It’s almost Valentine’s Day so of course I remember that first Valentine’s Day with my boyfriend. It was so long ago that I actually cared if I got a gift.
He must have had something in mind because he went to Victoria’s Secret and purchased a ridiculous bra and underwear set. By ridiculous I mean skimpy. And expensive. Lo, I’ve never spent money on my undergarments. I’d rather buy a raincoat but my boyfriend wanted to impress me or seduce me.
Now I had always wanted padded hangers. Padded hangers were expensive. Instead of getting a store credit I decided to trade the underwear for the hangers. It never occurred to me he would find out.
You know how the story ended.
It is not easy to be unfailingly charming. Or fun to be with. The discipline of being delightful at all times may seem impossible. It’s not.
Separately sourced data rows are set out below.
(* ===== verification/WinThreads.v ===== *)
(** * Creating and resuming Windows threads

    [CreateThread] and [ResumeThread] of api/windows/winapi64/kernel32.  A
    thread handle is an entry of the handle table whose URI spells the thread
    id; [ResumeThread] parses it back.  What the calls log is left out. *)

From stdpp Require Import gmap strings.
From Stdlib Require Import Ascii String.
From S2P Require Import Prelude Scalar Mem64 Slab Tlb Maps Regs Threads.
Open Scope Z_scope.

(** ** Parsing integers (std) *)

(** [char::to_digit] *)
Definition to_digit (radix : Z) (c : ascii) : option Z :=
  let n := Z.of_nat (nat_of_ascii c) in
  let d := if (48 <=? n) && (n <=? 57) then n - 48
           else if (97 <=? n) && (n <=? 122) then n - 87
           else if (65 <=? n) && (n <=? 90) then n - 55 else radix in
  if d <? radix then Some d else None.

Fixpoint digits_value (radix acc : Z) (s : string) : option Z :=
  match s with
  | EmptyString => Some acc
  | String c s =>
      match to_digit radix c with
      | None => None
      | Some d => if acc * radix + d <? 2 ^ 64 then digits_value radix (acc * radix + d) s else None
      end
  end.

(** [u64::from_str_radix]: an optional plus sign, then at least one digit *)
Definition from_str_radix (radix : Z) (s : string) : option Z :=
  match s with
  | EmptyString => None
  | String c EmptyString => digits_value radix 0 s
  | String c rest => if Ascii.eqb c "+"%char then digits_value radix 0 rest else digits_value radix 0 s
  end.

(** [str::strip_prefix] *)
Fixpoint strip_prefix (p s : string) : option string :=
  match p, s with
  | EmptyString, _ => Some s
  | String a p, String b s => if Ascii.eqb a b then strip_prefix p s else None
  | String _ _, EmptyString => None
  end.

(** The thread id that a handle's URI names, 0 when there is none *)
Definition parse_tid (tid_str : string) : Z :=
  match strip_prefix "0x" tid_str with
  | Some stripped => default 0 (from_str_radix 16 stripped)
  | None => default 0 (from_str_radix 10 tid_str)
  end.

Definition CREATE_SUSPENDED : Z := 4.

(** The initial x86 state of a thread but for the registers, and the FPU's instruction pointer. *)
Class NewThread (X : Type) := { new_x86 : X; fpu_set_ip : Z -> X -> X }.

Section Calls.
Context {S X A W : Type} `{Slab S} `{NewThread X}.
Implicit Types (m : Machine S X A W).

(** The dump of the stack: the memory it looks at, for the log *)
Fixpoint dump_stack (l : list Z) (sp : Z) m : outcome (Machine S X A W) :=
  match l with
  | [] => Ret m
  | i :: l =>
      let a := wadd sp (i * 8) in
      '(mapped, m) ← with_maps (is_mapped a) m;
      m ← (if (mapped : bool) then '(_, m) ← with_maps (read_qword a) m; Ret m else Ret m);
      dump_stack l sp m
  end.

(** The stack of the new thread; [None] when there is no room for it *)
Definition create_stack (id stack_sz : Z) (r : Regs64) m : outcome (option Regs64 * Machine S X A W) :=
  if 0 <? stack_sz then
    a ← alloc stack_sz (tmaps m);
    match a with
    | Some stack_base =>
        let r := upd rsp (wsub (wadd stack_base stack_sz) 8) r in
        let r := upd rbp (r rsp) r in
        '(_, m) ← with_maps (create_map ("thread_stack_" +:+ hex id) stack_base stack_sz Perm.READ_WRITE) m;
        Ret (Some r, m)
    | None => Ret (None, m)
    end
  else Ret (Some r, m).

Definition CreateThread m : outcome (Machine S X A W) :=
  r ← regs m;
  '(mapped, m) ← with_maps (is_mapped (r rsp)) m;
  m ← (if (mapped : bool) then dump_stack [0; 1; 2; 3; 4; 5; 6; 7] (r rsp) m else Ret m);
  '(flags, m) ← with_maps (read_qword (wadd (r rsp) 0x20)) m;
  match flags with
  | None => Ret m
  | Some flags =>
      '(tid_ptr, m) ← with_maps (read_qword (wadd (r rsp) 0x28)) m;
      match tid_ptr with
      | None => Ret m
      | Some tid_ptr =>
          let id := 0x1000 + Z.of_nat (length (threads m)) in
          let nr := upd rax 0 (upd rcx (r r9) (upd rip (r r8) new_regs)) in
          '(nr, m) ← create_stack id (r rdx) nr m;
          match nr with
          | None => Ret m
          | Some nr =>
              let t := set_suspended (negb (Z.land flags CREATE_SUSPENDED =? 0))
                         (new_thread id (X86 nr (fpu_set_ip (r r8) new_x86))) in
              let m := set_threads (threads m ++ [t]) m in
              let finish m := let '(h, hs) := handler_create ("tid://0x" +:+ hex id) (handles m) in
                              put_reg rax h (set_handles hs m) in
              if 0 <? tid_ptr then
                '(mapped, m) ← with_maps (is_mapped tid_ptr) m;
                if (mapped : bool) then '(_, m) ← with_maps (write_dword tid_ptr (wrap 32 id)) m; finish m
                else Ret m
              else finish m
          end
      end
  end.

(** The loop that finds the thread: its suspend count before, and the list after *)
Fixpoint resume (id : Z) (ts : list (ThreadContext X A)) : option (Z * list (ThreadContext X A)) :=
  match ts with
  | [] => None
  | t :: ts =>
      if tid t =? id then Some (if suspended t then 1 else 0, set_suspended false t :: ts)
      else '(n, ts) ← resume id ts; Some (n, t :: ts)
  end.

Definition ResumeThread m : outcome (Machine S X A W) :=
  r ← regs m;
  let hndl := r rcx in
  m ← peek hndl m;
  match strip_prefix "tid://" (handler_get_uri hndl (handles m)) with
  | None => put_reg rax 0xFFFFFFFF (set_last_error 0 m)
  | Some tid_str =>
      let id := parse_tid tid_str in
      if id =? 0 then put_reg rax 0xFFFFFFFF m
      else
        match resume id (threads m) with
        | None => put_reg rax 0xFFFFFFFF m
        | Some (n, ts) => put_reg rax n (set_threads ts m)
        end
  end.

(** [SwitchToThread] *)
Definition SwitchToThread m : outcome (Machine S X A W) :=
  put_reg rax 1 (set_last_error 0 (advance_tick 1 m)).
End Calls.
No one feels upbeat and buoyant all of the time but you should make an effort. How hard is it to be lively and energetic? It doesn’t take all that much but you must force yourself to be positive.
An optimistic attitude is a gift to others. And it’s a gift to yourself. You’ll have a stellar reputation. People will seek out your company. Dermatologists may dissuade you from getting Botox because who needs it when you’re already fetching. Maybe you’ll remarry. Or get married. Or date.
I know it’s hard to be enchanting on a daily basis but what is the alternative?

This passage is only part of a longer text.